PROBLEM STATEMENT
For the data below, report only the number of lines containing the string "monad".

STORED DATA
(* ===== verification/Prelude.v ===== *)
(** * Verification of the cluster job launcher [sub.py] and of the
      computation it launches, [tetaEvaluation.py]

    ** The programs

    [src/sources/script/sub.py] is a command-line tool that runs one MPI
    project on a PBS cluster.  [main] lists the configured source folder,
    checks its first argument against the projects found there and either
    prints the menu of projects or makes a [Submit] object and calls its
    method [run].  [run] checks that the project folder exists, compiles the
    project with [mpicc], fills the template [sub_template.sh] into
    [cur_sub.sh], submits it with [qsub], polls [qstat] until the job leaves
    the queue, cancels the job with [qdel] when the user presses Ctrl-C, and
    at the end moves the two output files of the job into the directory [log]
    and prints them.  Everything the program knows about the cluster comes
    through [call_command] (a shell command, its exit code and its output)
    and through the shared file system.

    [src/sources/tetaEvaluation.py] is the kind of program the launcher
    runs: it computes the deflection angle of a particle for 16 impact
    parameters as an integral from 0 to infinity, summed over windows of
    width 16 on which a midpoint sum is refined by halving its step, and
    compares it with the closed form, prints the points and plots them.
    [src/sources/tetaEvaluation_cffi.py] does the same for 201 impact
    parameters with an integration kernel in C.

    ** The files, in dependency order

    - [Prelude] (this file): the scope [py_scope], the exceptions of Python
      the code can raise ([pyexn]), negative indexing ([neg_index] for
      [data[-2]]), the tactics [case_step] and [by_compute], the hint
      databases [py] and [pystr], and lemmas on lists.
    - [PyString], [Module Str]: [str.strip], [split], [join], [find],
      [replace], [format] as executable functions on [string], with the
      theory of [replace] on [%NAME%] tokens that the template needs.
    - [PyPath], [Module OsPath]: [os.path.join] and [os.path.basename].
    - [Job]: the [Submit] object and [__init__] (lines 53-62), the tuple of
      [call_command], the configuration [config] from which [BIN_DIR] and
      [SOURCES] (lines 13-16) are computed, and the type [exit_point] of the
      [return] statements of [run].
    - [World]: the effect monad [M].  [env] holds what the program does not
      control: the answer to the n-th shell command ([replies]), the ticks at
      which SIGINT arrives ([sigint]), the files the cluster writes at each
      tick ([arrivals]) and the directories that can be written ([writable]).
      [state] holds the object [self], a logical clock, the count of commands
      launched, the file system (a [gmap] of files, a [gset] of directories)
      and the [trace] of events.  A computation returns [Val], [Exn] (a
      Python exception) or [Stop] (out of fuel, or outside the modelled
      fragment).  The file also has the program logic [emits] on traces.
    - [Pretty]: class [Colors] and [pretty_return] (lines 19-43).
    - [Gateway]: the three scheduler commands and the reading of one [qstat]
      listing, the [for] loop of lines 141-148 ([scan_line], [scan_lines],
      [scan_listing]) with its [IndexError] paths.
    - [Poll]: the [try] block of [run] (lines 119-166: [poll_body],
      [poll_loop], [render], [watch]) and the [except KeyboardInterrupt]
      handler (lines 167-179: [on_interrupt], [watch_or_cancel]).
    - [Build]: lines 69-118: [compile], [fill_template], [make_submit],
      [submit_job].
    - [Collector]: lines 181-209: [mkdir_log], [wait_files], [show_results],
      [move_and_show], [collect].
    - [Lifecycle]: the state machine of the specification, as a step relation
      on the actions of a run ([node], [step], [path], [ends], [run_spec]).
      It is a specification, not code.
    - [Submit]: [submit_and_watch] (the [else] branch) and [run] (lines
      64-209), composed from the parts above as the method composes them.
    - [Raises]: a typing of computations by the exceptions that can leave
      them ([raises m P]), one rule for each construct of the monad and one
      lemma for each component.
    - [Main]: [main] (lines 212-272): [parse_args], [get_list], [launch],
      [dispatch], with [sys.exit] as the exception [SystemExit].
    - [Program]: the statements that run when [sub.py] is loaded (lines
      13-16: [BIN_DIR], [read], [get], [load]), with the errors they raise,
      and [program], the load followed by [main].
    - [Refinement]: the proof that [run] implements the machine of
      [Lifecycle], and what follows for each terminal state.
    - [Launcher]: the load, [main] and [run] composed: the contract of the
      whole script for a command line that names a project.
    - [Arith]: the numbers of [tetaEvaluation.py] as a class of operations
      ([Arith.Arith]) with two instances, binary64 ([float_arith], the
      primitive floats) and the rationals ([Qc_arith]); the Python operators
      that raise ([truediv], [sqrt], [pow2], [float_of]); and the laws of
      exact arithmetic ([Arith.Exact]), which the rationals satisfy.
    - [Teta]: [tetaEvaluation.py] (lines 5-90): [integral_func],
      [finite_integral] ([sum_loop], [divisions]), [integral_to_infinite]
      ([windows]), [analytic_evaluation] and the loop over the impact
      parameter ([points]), with the sums they are meant to compute
      ([midpoint_sum], [refined_sum], [until_faded]).
    - [TetaCffi]: the Python side of [tetaEvaluation_cffi.py]: the
      generator [range_f] (lines 13-20), [analytic_evaluation] and the loop
      of [main] (lines 36-55), with the C kernel as a parameter.
    - [TetaScript]: what the two scripts print and plot (lines 75-102 of
      [tetaEvaluation.py], lines 36-67 of [tetaEvaluation_cffi.py]):
      [body], [figure], [script] and [main_body], [main_loop],
      [main_figure], [main], as values of [out]: the list of the lines
      printed and the [pyplot] calls made, and how the script ended.
    - [TetaFloat]: the proof that both scripts run to their end on
      binary64: the abscissas of the [while] loop as a [walk], and the walks
      of every window and division of the script evaluated by the kernel.

    ** How the model corresponds to the code

    Every statement of [run] and [main] that prints, launches a command,
    sleeps or touches the file system is one operation of [World] in the same
    order; a local variable that a loop assigns is a field of a record
    ([Gateway.scan], [Poll.locals]); a [return] in the middle of [run] is the
    value [Return x] of type [flow], which the steps after it skip
    ([and_then]); [try]/[except] is [try_except] with the handler's test of
    the exception.  Strings are byte strings, as [str] is in Python 2, and
    integers are [Z].  SIGINT is delivered at the operations that wait
    ([call_command], [time.sleep], the [os.path] tests), each of which
    advances the clock by one tick.

    The functions of [tetaEvaluation.py] are pure: each is a function into
    [res], with the operands of every expression evaluated from left to
    right, a [for] loop as a recursion on the number of iterations that are
    left and [break] as the branch that returns.  They are written once, for
    any type of numbers with the operations of [Arith.Arith]; at [float] the
    operations round as IEEE 754 binary64 does ([x ** 2] is [x * x], which
    agrees with the C library where the square is representable).

    The code of the two scripts around their loops prints and plots.  A
    script is a pair: the calls it made to the outside (a line printed, a
    call of [pyplot]) in the order it made them, and its result; the body
    of a [for] loop appends to the three lists of points, which are the
    variables the loop carries ([TetaScript.for_each]), and the generator
    of the second script is consumed one value at a time
    ([TetaScript.main_loop]).  The load of [sub.py] is a function from
    [$HOME] and the files to a configuration or the error raised
    ([Program.load]).

    ** What is proved

    - Refinement ([Refinement]): for every environment and state, the actions
      of a run are a path of the lifecycle machine that ends at the node of
      the run's result; from it, what a run has done when it returns
      [UserAbort], [BuildFailure], [SubmitFailure] or reaches its last line,
      and that the phase never moves backward.
    - Exceptions ([Raises], [Main]): the set of exceptions that can leave
      [run] and [main], and the exit statuses of [main].
    - Reading the queue ([Gateway]): the status decoded, when
      [cpu_time_used] is assigned and with what, when the reading raises.
    - Polling ([Poll]): what stops the loop, termination with enough fuel,
      divergence when nothing stops it, the spinner and its bounds, the
      cancellation.
    - Build and submission ([Build]): the outcome of each step, the compile
      command, the filling of the template.
    - Collection ([Collector]): termination and divergence of the wait, the
      hand-over of the two files to [log], idempotence of [mkdir], and the
      failures when one file or the directory is not as expected.
    - Command line ([Main]): each branch of [main], the agreement of the
      menu with the dictionary of numbers, and independence from the order
      in which the folder is listed.
    - The script as a whole ([Program], [Launcher]): when the load gives
      a configuration; that the exit with status -1 and the hint about
      [sub.cfg] happen exactly when the configured folder cannot be listed,
      never when the configuration itself is missing; and that for a
      command line that names a project the script executes a run that
      follows the lifecycle, for a project whose folder exists.
    - Integration ([Teta]): which exceptions [integral_func] handles; in
      exact arithmetic (every instance of [Arith.Exact]), that the loops of
      [finite_integral] and [integral_to_infinite] compute the refined
      midpoint sums of the windows, with the exact number of iterations, and
      that [finite_integral] never returns on an empty window; in binary64,
      that a window is empty when its start absorbs [DELTA].  For the
      second script ([TetaCffi]): the values [range_f] yields in exact
      arithmetic, and by evaluation the 201 impact parameters of [main] in
      binary64.
    - Output ([TetaScript]): in any arithmetic, the lines each script
      prints and the figure it plots, as a function of the points computed:
      the lines of the points before a failure are printed, the figure is
      made only when every point is computed, and [plot] never raises.
    - Termination on binary64 ([TetaFloat]): both scripts run to their end
      with the numbers they use, for any [math.asin], pi and kernel: no
      [while] loop is kept running by a rounded step, and no exception
      leaves a script, but [VerificationError] when the kernel of the
      second does not compile.  Every [while] loop of the first script
      executes its body exactly [2^k] times for the division [k]
      ([TetaFloat.float_loop_count]), as in exact arithmetic.

    ** Fuel and bounds

    The two [while] loops of [run] have no bound in the code.  [poll_loop]
    and [wait_files] take a fuel: one unit for each execution of the loop
    body.  An iteration of the polling loop launches exactly one [qstat], so
    fuel [n] is enough whenever one of the next [n] answers stops the loop
    ([Poll.poll_loop_terminates]); an iteration of the wait evaluates the
    condition, at most two ticks, so fuel [n] is enough whenever a file
    arrives within [2 * n + 1] ticks ([Collector.wait_files_terminates]).
    When the fuel runs out the result is [Stop OutOfFuel], which no theorem
    treats as a return: [Poll.poll_loop_diverges] and
    [Collector.wait_files_diverges] show that this is the case for every fuel
    exactly when the code would loop for ever.  Theorems quantify over the
    fuels, the environment and the state unless they say otherwise.

    The [while] loop of [finite_integral] has a fuel too, one unit for each
    execution of its body, and every division of every window gets the same
    fuel.  Division [i] of a window takes [2^i] executions in exact
    arithmetic ([Teta.sum_loop_midpoints]), and there are 21 divisions, so
    fuel [2^20] is enough for every call ([Teta.finite_integral_exact]).  The
    two [for] loops are bounded by the code (21 divisions, 21 windows) and
    need no fuel.

    In binary64 the same fuel is enough for the script, and this is proved
    for all its loops ([TetaFloat.float_script_returns]).  The abscissa
    [cur_step] of a loop does not depend on what the loop sums, so a loop
    returns when its abscissas pass [var_to], whichever divisions settle and
    whichever windows fade.  The script starts its windows at the 21
    multiples of 16 from 0 to 320 and each window has the 21 steps [16 / 2^k];
    [TetaFloat.script_walks] follows all 441 loops, about 44 million
    additions and comparisons of primitive floats, and the kernel evaluates
    it to [true]: each loop is past its window after exactly [2^k] steps,
    over abscissas at which [integral_func] returns.  This takes about ten
    seconds to compile and two minutes in the independent checker.  No
    theorem here bounds the rounding error of the sums.

    ** Not modelled

    - The behaviour of the libraries is assumed as [World], [PyString] and
      [PyPath] state it: [shutil.move] is modelled on regular files, [open]
      on whole files, and [str.format] on the positional fields the script
      uses; a format string with other fields gives [Stop NotModelled].
    - [argparse]: the syntax of the command line (options, [type=int], the
      help text, an option given without its value) is library code; [main]
      starts from the parsed command line.
    - [ConfigParser]: the grammar of [sub.cfg] and the interpolation of
      values are parameters of [Program.load] ([parse], [interpolate]);
      [run] and [main] take the configuration that was loaded
      ([Job.config]).
    - [multiprocessing]: [main] calls [run] directly, so no second process
      exists; [Process.__init__] has no effect the program observes.
    - In [tetaEvaluation.py]: [math.asin], pi and the text [str] gives for
      a float are parameters; of [matplotlib] only the calls, their order
      and arguments, and the [ValueError] of [plot] on lists of different
      lengths are modelled, not what is drawn.
    - In [tetaEvaluation_cffi.py]: the kernel, which is the C header
      [tetaQuad.h] compiled at run time by cffi and not among the sources.
      What [ffi.verify] returns is a parameter of [TetaScript.program]: the
      two functions that [ffi.cdef] declares, or nothing when the compiler
      fails. *)

From Stdlib Require Import Ascii String ZArith Lia.
From stdpp Require Import base tactics option list strings.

TASK RESULT
2